For more than a decade, a committed group of MPs has been campaigning relentlessly on behalf of businesses that were mis-sold interest rate hedging products (IRHPs) by some of Britain’s biggest banks.
The MPs are stepping up their battle with the regulator to ensure that everyone who was mis-sold these products has the chance to gain justice. It’s a bold and principled act that restores your faith in democracy.
The All Party Parliamentary Group (APPG) on Fair Business Banking has been angered by the Financial Conduct Authority’s (FCA) decision against providing redress to thousands of businesses which MPs believe have been unfairly excluded from the existing compensation scheme. As a result, the APPG has issued a letter before action and now intends to bring a judicial review against the regulator.
In 2013, following the vast mis-selling of IRHPs across the country in the decade before, the FCA’s predecessor, the FSA, set up a compensation scheme worth £2.2 billion.
According to the MPs, more than 10,000 sales of IRHPs to around 5,000 customers were excluded from this scheme due to businesses being categorised as “sophisticated”.
The APPG said: “An independent review by John Swift QC which cost more than £7m, found that the voluntary compensation scheme set up by the FSA in response to the scandal was an ‘inadequate regulatory response’. Swift found the decision to exclude customers to be ‘ wrong’ and was made without ‘adequate objective justification’.”
The APPG previously submitted an open letter to the FCA asking the regulator to reconsider its decision to not investigate the treatment of victims excluded from the redress scheme. The FCA said it stood by its original decision.
Kevin Hollinrake MP, co-chair of the APPG, has been infuriated by the FCA’s decision to “immediately dismiss” the Swift review’s central recommendation that it was wrong to exclude 33% of all potential claims.

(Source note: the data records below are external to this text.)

(** C2, amended.  init() on an already initialized module leaves both
    cache dictionaries exactly as they were, whatever else happens in the
    call; with the video subsystem up and the deprecation warning not
    escalated it runs the adapter's init again, and when that reports
    success the call returns None, the platform being the one the
    adapter's init left. *)
Theorem reinit_keeps_cache
    (A : Adapter) (rt : Runtime) (s : ScrapState) (p : platform A) :
  initialized s ->
  (let s' := fst (snd (_scrap_init A rt (s, p))) in
   _clipdata s' = _clipdata s /\ _selectiondata s' = _selectiondata s)
  /\ (SDL_WasInit_video A p = true ->
      warn_raises rt = false ->
      fst (scrap_init A p) <> 0 ->
      _scrap_init A rt (s, p)
      = (Return Py_None, (set_scrapinitialized 1 s, snd (scrap_init A p)))).
Proof.
  intros Hi. split; [now apply init_keeps_caches_when_initialized|].
  intros Hv Hw Hr. unfold initialized in Hi. run_call.
  rewrite Hv; cbn. rewrite Hw; cbn. rewrite Hi; cbn.
  destruct (scrap_init A p) as [r p1]. cbn in *.
  apply Z.eqb_neq in Hr. unfold truthy. rewrite Hr. cbn. rewrite Hr. reflexivity.
Qed.

Lemma reinit_keeps_cache_witness :
  initialized Sim.holding
  /\ _scrap_init Sim.adapter Sim.quiet (Sim.holding, Sim.fresh)
     = (Return Py_None, (Sim.holding, Sim.fresh)).
Proof.
  split; [reflexivity|].
  apply (reinit_keeps_cache Sim.adapter Sim.quiet Sim.holding Sim.fresh);
    [reflexivity | reflexivity | reflexivity | discriminate].
Defined.

(** ** The initialization check *)

(** C4, as stated, fails for contains: on a module that was only loaded,
    contains("text/plain") returns False instead of failing with the
    "not initialized" condition. *)
Lemma contains_before_init_returns :
  before_init Sim.adapter (initial_state, Sim.fresh)
  /\ fst (_scrap_contains Sim.adapter Sim.quiet "text/plain"
            (initial_state, Sim.fresh)) = Return (Py_Bool false)
  /\ fst (_scrap_contains Sim.adapter Sim.quiet "text/plain"
            (initial_state, Sim.fresh)) <> Raise ScrapNotInitialized.
Proof.
  split; [constructor|]. split; [reflexivity | discriminate].
Qed.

Mr Hollinrake added: “The regulator cannot produce any evidence to support the decision or even remember what the reasons were for excluding so many victims, meanwhile they cleared the way for banks to knock up to £10 billion off their compensation bill.”
“The FCA now knows that the eligibility criteria did not achieve its objective and now the regulator needs to step up and deliver fair and effective redress for those left out in the cold.”
Tonia Antoniazzi MP, Vice-Chair of the APPG, added: “Mis-selling scandal victims were left without remedy, livelihoods were lost, businesses built up over many years were destroyed and lives were ruined. We still have the opportunity to help those still suffering 10 years on at no fault of their own to have the life they deserve.”
An FCA spokesman confirmed that the regulator had received the APPG’s letter with regards to the judicial review.
An FCA spokesman previously told The Yorkshire Post that it was a very different organisation from that that existed when these products were sold and when the redress scheme was established.
The spokesman added: “We have accepted many of the recommendations from the independent review. We said in our response to the report in December that we don’t believe, however, that the FSA was wrong to limit the scope of the redress scheme and we consider it would not be appropriate or proportionate to take further action.”
The Swift review found that the FSA should not have treated persons within the same class differently, without well-evidenced reasons, but that was effectively what it did.
The review said: “In the event, the scheme excluded about one-third of all private customers/retail clients with IRHPs, limiting those entitled to benefit from it to ‘non-sophisticated’ customers/clients.”
The review concluded that these exclusions should have been accompanied by a full explanation. So what is the explanation? A decade later, the victims of this terrible scandal are entitled to full disclosure.